Segment Start: Data excerpts

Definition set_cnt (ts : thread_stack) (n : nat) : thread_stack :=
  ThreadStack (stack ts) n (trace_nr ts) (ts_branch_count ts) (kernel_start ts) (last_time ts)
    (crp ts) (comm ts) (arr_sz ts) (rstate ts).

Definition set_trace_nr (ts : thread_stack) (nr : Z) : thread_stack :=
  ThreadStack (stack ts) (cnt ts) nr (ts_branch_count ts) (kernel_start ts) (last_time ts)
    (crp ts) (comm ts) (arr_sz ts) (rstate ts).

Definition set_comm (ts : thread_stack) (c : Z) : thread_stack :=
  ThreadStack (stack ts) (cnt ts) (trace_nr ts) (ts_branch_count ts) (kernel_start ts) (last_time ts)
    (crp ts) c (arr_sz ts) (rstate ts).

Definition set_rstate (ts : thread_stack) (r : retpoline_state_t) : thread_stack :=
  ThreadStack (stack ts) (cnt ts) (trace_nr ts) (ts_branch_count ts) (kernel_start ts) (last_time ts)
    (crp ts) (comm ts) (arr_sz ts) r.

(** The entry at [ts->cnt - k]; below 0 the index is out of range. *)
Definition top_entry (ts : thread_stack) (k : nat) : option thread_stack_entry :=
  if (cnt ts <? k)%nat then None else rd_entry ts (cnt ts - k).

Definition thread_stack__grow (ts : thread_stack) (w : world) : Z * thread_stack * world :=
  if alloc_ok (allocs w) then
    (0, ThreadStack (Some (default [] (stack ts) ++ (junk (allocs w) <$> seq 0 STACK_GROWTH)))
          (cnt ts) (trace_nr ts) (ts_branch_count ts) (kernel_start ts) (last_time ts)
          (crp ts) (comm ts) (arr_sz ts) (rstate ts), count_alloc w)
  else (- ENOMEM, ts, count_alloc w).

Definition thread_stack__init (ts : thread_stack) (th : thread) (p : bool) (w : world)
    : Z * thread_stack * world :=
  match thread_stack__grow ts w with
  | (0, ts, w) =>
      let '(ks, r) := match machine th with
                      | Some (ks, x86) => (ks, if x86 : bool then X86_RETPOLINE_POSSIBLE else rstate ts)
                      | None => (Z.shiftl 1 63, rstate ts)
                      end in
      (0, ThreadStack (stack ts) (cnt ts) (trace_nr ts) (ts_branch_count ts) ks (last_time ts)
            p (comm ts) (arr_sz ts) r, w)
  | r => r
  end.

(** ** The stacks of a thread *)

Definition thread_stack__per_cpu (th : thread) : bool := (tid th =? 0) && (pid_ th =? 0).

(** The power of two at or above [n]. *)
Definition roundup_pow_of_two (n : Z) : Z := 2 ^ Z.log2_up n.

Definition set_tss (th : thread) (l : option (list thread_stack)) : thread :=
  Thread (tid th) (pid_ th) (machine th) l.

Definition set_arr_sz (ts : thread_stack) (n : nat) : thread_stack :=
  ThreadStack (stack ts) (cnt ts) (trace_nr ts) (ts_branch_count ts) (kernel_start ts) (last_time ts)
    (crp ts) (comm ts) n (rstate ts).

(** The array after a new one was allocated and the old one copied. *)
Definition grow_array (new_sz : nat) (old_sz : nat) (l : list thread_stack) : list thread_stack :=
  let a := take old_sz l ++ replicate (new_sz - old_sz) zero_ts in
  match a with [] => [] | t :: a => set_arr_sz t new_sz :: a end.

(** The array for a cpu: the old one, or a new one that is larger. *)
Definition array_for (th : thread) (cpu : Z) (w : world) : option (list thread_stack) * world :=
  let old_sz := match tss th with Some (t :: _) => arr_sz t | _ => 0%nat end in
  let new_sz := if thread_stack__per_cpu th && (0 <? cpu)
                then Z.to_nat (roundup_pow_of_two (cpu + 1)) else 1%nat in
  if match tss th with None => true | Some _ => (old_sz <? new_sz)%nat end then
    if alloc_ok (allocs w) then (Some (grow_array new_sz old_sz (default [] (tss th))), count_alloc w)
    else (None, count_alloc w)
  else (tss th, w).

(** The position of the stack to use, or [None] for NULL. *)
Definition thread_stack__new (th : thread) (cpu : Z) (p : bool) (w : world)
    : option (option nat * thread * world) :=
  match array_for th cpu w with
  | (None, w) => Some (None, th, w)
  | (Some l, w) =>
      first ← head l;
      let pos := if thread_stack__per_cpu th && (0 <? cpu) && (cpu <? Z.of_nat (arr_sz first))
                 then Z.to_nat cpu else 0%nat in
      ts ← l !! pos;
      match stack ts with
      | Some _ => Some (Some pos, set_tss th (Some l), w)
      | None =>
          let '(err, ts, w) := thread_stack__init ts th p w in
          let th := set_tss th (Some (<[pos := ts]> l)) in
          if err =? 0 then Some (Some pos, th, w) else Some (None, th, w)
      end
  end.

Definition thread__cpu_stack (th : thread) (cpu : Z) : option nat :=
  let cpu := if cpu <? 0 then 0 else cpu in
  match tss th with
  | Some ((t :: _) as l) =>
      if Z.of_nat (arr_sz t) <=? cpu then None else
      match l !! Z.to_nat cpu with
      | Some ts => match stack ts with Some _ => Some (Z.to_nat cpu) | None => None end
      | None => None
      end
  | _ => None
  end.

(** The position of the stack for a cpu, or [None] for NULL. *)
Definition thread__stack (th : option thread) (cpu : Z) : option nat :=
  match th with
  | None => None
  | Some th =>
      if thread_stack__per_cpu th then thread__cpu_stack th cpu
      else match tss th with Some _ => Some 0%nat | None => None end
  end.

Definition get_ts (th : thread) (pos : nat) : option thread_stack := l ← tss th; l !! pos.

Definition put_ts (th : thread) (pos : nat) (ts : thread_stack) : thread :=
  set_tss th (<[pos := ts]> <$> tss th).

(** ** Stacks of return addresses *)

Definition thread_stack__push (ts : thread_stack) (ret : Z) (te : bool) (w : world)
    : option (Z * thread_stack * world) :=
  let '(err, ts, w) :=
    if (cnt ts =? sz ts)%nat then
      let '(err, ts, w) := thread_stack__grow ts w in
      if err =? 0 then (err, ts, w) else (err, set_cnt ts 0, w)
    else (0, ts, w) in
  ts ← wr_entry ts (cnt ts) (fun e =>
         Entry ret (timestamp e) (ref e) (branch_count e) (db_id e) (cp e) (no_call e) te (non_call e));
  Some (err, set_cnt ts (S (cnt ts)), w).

Segment End: Data excerpts

Prompt —
Lines from the top of the data above through the line with "(0, ThreadStack (Some", both ends included: copy them exactly, nothing more.

Exercise response —
Definition set_cnt (ts : thread_stack) (n : nat) : thread_stack :=
  ThreadStack (stack ts) n (trace_nr ts) (ts_branch_count ts) (kernel_start ts) (last_time ts)
    (crp ts) (comm ts) (arr_sz ts) (rstate ts).

Definition set_trace_nr (ts : thread_stack) (nr : Z) : thread_stack :=
  ThreadStack (stack ts) (cnt ts) nr (ts_branch_count ts) (kernel_start ts) (last_time ts)
    (crp ts) (comm ts) (arr_sz ts) (rstate ts).

Definition set_comm (ts : thread_stack) (c : Z) : thread_stack :=
  ThreadStack (stack ts) (cnt ts) (trace_nr ts) (ts_branch_count ts) (kernel_start ts) (last_time ts)
    (crp ts) c (arr_sz ts) (rstate ts).

Definition set_rstate (ts : thread_stack) (r : retpoline_state_t) : thread_stack :=
  ThreadStack (stack ts) (cnt ts) (trace_nr ts) (ts_branch_count ts) (kernel_start ts) (last_time ts)
    (crp ts) (comm ts) (arr_sz ts) r.

(** The entry at [ts->cnt - k]; below 0 the index is out of range. *)
Definition top_entry (ts : thread_stack) (k : nat) : option thread_stack_entry :=
  if (cnt ts <? k)%nat then None else rd_entry ts (cnt ts - k).

Definition thread_stack__grow (ts : thread_stack) (w : world) : Z * thread_stack * world :=
  if alloc_ok (allocs w) then
    (0, ThreadStack (Some (default [] (stack ts) ++ (junk (allocs w) <$> seq 0 STACK_GROWTH)))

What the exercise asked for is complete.